═══ Task material

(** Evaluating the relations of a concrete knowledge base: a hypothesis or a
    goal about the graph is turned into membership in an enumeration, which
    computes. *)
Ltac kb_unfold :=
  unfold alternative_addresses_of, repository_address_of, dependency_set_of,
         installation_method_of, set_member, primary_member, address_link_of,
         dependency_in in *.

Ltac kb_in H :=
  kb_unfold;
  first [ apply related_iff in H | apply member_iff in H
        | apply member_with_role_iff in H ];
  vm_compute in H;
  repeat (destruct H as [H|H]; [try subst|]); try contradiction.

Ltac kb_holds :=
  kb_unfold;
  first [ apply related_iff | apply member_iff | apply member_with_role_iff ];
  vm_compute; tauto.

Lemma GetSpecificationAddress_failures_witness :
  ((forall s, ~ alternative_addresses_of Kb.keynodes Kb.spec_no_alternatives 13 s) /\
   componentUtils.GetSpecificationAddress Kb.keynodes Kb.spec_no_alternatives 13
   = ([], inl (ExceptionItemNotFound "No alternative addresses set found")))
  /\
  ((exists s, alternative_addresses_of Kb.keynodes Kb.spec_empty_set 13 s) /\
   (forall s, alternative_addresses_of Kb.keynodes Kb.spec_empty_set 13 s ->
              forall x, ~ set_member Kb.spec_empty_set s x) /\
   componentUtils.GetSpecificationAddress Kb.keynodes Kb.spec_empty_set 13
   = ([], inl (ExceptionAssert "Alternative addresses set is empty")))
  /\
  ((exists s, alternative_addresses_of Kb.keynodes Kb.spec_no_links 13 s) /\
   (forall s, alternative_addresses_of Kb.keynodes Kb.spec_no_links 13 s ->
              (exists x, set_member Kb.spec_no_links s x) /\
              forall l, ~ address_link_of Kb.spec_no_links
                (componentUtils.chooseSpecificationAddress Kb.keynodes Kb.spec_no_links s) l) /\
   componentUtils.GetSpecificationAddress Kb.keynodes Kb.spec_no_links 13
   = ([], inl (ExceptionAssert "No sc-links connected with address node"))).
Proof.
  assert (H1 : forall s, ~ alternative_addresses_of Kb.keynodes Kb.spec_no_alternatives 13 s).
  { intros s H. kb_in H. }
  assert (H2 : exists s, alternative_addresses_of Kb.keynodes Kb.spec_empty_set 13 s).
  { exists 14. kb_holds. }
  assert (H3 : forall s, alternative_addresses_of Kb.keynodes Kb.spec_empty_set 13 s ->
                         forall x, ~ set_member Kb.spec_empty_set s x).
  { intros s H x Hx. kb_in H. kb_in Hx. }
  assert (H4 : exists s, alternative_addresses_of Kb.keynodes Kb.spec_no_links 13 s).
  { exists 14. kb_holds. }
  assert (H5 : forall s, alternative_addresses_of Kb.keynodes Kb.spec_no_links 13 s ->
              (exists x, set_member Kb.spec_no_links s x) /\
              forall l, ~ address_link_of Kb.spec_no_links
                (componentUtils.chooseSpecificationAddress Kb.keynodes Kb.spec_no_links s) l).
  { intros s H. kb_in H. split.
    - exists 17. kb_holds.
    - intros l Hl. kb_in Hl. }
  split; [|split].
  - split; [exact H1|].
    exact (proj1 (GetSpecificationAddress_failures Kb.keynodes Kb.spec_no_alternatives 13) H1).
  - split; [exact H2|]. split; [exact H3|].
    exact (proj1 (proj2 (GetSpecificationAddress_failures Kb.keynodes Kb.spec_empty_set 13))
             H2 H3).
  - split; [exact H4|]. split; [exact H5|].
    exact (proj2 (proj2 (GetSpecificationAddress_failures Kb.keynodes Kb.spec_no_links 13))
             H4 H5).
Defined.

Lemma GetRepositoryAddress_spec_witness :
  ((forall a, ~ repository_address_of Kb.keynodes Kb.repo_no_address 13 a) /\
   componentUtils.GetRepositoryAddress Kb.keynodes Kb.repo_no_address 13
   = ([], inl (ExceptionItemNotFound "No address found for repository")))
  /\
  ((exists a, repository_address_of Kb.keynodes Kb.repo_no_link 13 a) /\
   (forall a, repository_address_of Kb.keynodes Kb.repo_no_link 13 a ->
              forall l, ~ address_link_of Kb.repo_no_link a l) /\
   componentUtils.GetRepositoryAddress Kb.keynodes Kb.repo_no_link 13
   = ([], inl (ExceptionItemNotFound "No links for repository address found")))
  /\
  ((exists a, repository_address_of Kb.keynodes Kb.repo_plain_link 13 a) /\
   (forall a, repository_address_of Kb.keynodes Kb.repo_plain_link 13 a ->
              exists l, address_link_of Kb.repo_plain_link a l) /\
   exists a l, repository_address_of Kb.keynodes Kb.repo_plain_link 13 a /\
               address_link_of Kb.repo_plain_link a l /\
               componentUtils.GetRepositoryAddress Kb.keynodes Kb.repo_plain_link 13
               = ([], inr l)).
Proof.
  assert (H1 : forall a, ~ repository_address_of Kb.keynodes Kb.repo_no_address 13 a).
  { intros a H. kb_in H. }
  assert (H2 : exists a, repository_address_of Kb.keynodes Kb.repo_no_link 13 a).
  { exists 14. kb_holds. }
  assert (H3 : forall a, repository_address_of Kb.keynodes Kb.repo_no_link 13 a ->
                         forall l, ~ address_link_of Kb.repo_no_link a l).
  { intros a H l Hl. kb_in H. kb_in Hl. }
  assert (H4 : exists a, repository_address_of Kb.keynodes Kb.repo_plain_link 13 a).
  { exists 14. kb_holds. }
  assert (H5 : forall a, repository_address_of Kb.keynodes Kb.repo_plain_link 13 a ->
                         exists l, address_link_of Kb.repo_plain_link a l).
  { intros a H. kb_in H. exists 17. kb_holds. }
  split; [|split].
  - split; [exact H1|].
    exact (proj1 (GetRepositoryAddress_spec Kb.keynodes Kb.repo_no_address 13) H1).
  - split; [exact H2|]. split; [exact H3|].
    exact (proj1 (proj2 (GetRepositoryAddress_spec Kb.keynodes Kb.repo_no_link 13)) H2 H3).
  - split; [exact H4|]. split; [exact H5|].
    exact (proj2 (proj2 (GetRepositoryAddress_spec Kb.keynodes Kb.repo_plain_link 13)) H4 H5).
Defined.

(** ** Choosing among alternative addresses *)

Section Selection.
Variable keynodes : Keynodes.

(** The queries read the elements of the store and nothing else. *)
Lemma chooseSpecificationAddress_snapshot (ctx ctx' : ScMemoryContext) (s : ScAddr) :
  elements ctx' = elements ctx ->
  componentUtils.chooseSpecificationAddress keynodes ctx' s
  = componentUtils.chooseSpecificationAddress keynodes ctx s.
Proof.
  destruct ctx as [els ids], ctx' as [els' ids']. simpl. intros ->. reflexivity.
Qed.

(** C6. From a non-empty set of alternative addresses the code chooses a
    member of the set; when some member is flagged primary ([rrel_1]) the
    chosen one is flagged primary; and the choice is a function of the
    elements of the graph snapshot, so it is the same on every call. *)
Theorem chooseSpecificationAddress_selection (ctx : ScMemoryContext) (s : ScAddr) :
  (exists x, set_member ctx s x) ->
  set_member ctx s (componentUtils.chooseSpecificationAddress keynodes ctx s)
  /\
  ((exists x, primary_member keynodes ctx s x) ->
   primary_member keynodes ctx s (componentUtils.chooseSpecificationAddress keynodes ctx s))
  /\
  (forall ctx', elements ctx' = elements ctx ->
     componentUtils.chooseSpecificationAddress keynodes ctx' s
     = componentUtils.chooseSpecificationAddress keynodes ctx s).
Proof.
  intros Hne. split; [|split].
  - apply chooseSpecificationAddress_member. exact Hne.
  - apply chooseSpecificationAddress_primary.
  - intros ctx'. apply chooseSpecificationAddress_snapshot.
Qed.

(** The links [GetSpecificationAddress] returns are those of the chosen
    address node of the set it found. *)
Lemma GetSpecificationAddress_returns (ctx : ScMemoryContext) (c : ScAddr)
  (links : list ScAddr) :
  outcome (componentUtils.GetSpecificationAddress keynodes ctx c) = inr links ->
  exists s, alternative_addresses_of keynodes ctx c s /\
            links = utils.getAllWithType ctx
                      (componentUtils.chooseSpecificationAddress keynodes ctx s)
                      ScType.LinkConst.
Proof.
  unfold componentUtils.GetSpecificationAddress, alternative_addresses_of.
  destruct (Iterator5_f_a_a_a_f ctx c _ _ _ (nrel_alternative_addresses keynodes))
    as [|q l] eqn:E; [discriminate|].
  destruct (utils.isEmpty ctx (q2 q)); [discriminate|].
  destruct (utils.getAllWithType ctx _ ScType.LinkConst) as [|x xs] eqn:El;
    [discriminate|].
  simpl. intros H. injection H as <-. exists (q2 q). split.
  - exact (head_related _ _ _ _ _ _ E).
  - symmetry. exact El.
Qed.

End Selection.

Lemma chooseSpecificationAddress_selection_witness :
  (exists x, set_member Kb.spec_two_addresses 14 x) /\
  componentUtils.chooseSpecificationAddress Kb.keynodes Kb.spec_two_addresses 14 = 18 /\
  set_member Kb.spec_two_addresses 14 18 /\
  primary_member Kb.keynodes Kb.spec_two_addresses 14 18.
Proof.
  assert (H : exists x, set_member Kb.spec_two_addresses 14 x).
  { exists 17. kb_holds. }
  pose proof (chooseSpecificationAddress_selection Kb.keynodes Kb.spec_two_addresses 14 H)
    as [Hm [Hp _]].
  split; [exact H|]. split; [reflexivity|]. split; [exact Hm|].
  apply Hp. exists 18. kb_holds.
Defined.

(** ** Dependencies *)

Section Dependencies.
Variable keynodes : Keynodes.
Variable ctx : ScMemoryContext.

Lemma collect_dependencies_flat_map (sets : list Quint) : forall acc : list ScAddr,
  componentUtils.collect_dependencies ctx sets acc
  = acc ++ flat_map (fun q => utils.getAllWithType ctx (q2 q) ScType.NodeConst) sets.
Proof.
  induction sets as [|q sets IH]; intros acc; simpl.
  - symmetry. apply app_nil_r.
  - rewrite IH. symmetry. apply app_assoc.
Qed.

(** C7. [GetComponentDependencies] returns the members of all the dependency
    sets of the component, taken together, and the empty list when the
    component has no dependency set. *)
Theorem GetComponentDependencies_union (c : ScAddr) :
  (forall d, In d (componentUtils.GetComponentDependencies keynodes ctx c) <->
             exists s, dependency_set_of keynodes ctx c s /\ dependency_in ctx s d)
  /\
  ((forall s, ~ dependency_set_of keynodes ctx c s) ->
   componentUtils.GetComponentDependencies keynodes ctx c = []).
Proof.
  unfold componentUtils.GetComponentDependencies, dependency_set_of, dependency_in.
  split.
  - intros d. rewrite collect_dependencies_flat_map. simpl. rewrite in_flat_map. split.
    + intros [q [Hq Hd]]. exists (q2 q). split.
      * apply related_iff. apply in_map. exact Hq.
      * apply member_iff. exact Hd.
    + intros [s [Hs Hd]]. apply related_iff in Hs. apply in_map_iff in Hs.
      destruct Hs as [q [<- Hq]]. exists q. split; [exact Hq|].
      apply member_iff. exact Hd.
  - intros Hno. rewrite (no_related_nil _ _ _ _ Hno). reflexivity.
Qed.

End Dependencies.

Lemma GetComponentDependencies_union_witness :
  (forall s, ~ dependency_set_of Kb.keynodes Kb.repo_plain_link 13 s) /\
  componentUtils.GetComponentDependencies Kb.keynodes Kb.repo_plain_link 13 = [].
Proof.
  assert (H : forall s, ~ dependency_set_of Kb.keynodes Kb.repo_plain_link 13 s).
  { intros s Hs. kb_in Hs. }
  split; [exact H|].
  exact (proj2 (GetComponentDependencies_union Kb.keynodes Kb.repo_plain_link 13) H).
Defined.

══════
═══ Task material

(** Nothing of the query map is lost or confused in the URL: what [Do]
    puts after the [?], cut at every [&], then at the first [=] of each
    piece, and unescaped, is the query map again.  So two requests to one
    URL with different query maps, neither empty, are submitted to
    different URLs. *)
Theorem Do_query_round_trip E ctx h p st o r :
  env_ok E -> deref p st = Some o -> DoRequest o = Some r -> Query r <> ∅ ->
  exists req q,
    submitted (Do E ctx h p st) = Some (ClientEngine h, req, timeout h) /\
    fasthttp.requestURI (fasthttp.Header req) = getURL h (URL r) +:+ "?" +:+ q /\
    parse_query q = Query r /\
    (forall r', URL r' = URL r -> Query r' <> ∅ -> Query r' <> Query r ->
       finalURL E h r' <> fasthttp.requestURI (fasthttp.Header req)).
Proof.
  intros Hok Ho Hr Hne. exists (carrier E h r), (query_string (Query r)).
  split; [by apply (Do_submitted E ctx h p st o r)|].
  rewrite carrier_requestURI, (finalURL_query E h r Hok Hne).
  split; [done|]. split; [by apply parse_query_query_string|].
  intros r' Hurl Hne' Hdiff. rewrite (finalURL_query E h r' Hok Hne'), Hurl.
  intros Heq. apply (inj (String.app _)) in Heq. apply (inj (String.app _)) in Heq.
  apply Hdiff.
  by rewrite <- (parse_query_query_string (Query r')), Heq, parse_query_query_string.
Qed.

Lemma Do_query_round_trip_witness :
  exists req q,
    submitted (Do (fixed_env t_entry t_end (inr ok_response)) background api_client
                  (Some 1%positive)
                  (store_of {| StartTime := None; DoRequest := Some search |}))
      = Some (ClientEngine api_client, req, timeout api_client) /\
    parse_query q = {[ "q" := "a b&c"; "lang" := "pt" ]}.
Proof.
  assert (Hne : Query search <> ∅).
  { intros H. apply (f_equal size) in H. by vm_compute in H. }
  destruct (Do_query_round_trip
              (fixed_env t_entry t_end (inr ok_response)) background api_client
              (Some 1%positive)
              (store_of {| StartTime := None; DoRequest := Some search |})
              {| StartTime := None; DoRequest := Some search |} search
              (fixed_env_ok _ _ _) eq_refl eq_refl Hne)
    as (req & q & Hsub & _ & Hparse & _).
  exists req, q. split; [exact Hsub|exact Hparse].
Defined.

══════

» **What is expected**: Once the line with "set_member Kb.spec_two_addresses 14 18 /\" is found in the records above, print exactly that line and every line after it through the line with "Lemma collect_dependencies_flat_map (sets".

» **Solution**:
  set_member Kb.spec_two_addresses 14 18 /\
  primary_member Kb.keynodes Kb.spec_two_addresses 14 18.
Proof.
  assert (H : exists x, set_member Kb.spec_two_addresses 14 x).
  { exists 17. kb_holds. }
  pose proof (chooseSpecificationAddress_selection Kb.keynodes Kb.spec_two_addresses 14 H)
    as [Hm [Hp _]].
  split; [exact H|]. split; [reflexivity|]. split; [exact Hm|].
  apply Hp. exists 18. kb_holds.
Defined.

(** ** Dependencies *)

Section Dependencies.
Variable keynodes : Keynodes.
Variable ctx : ScMemoryContext.

Lemma collect_dependencies_flat_map (sets : list Quint) : forall acc : list ScAddr,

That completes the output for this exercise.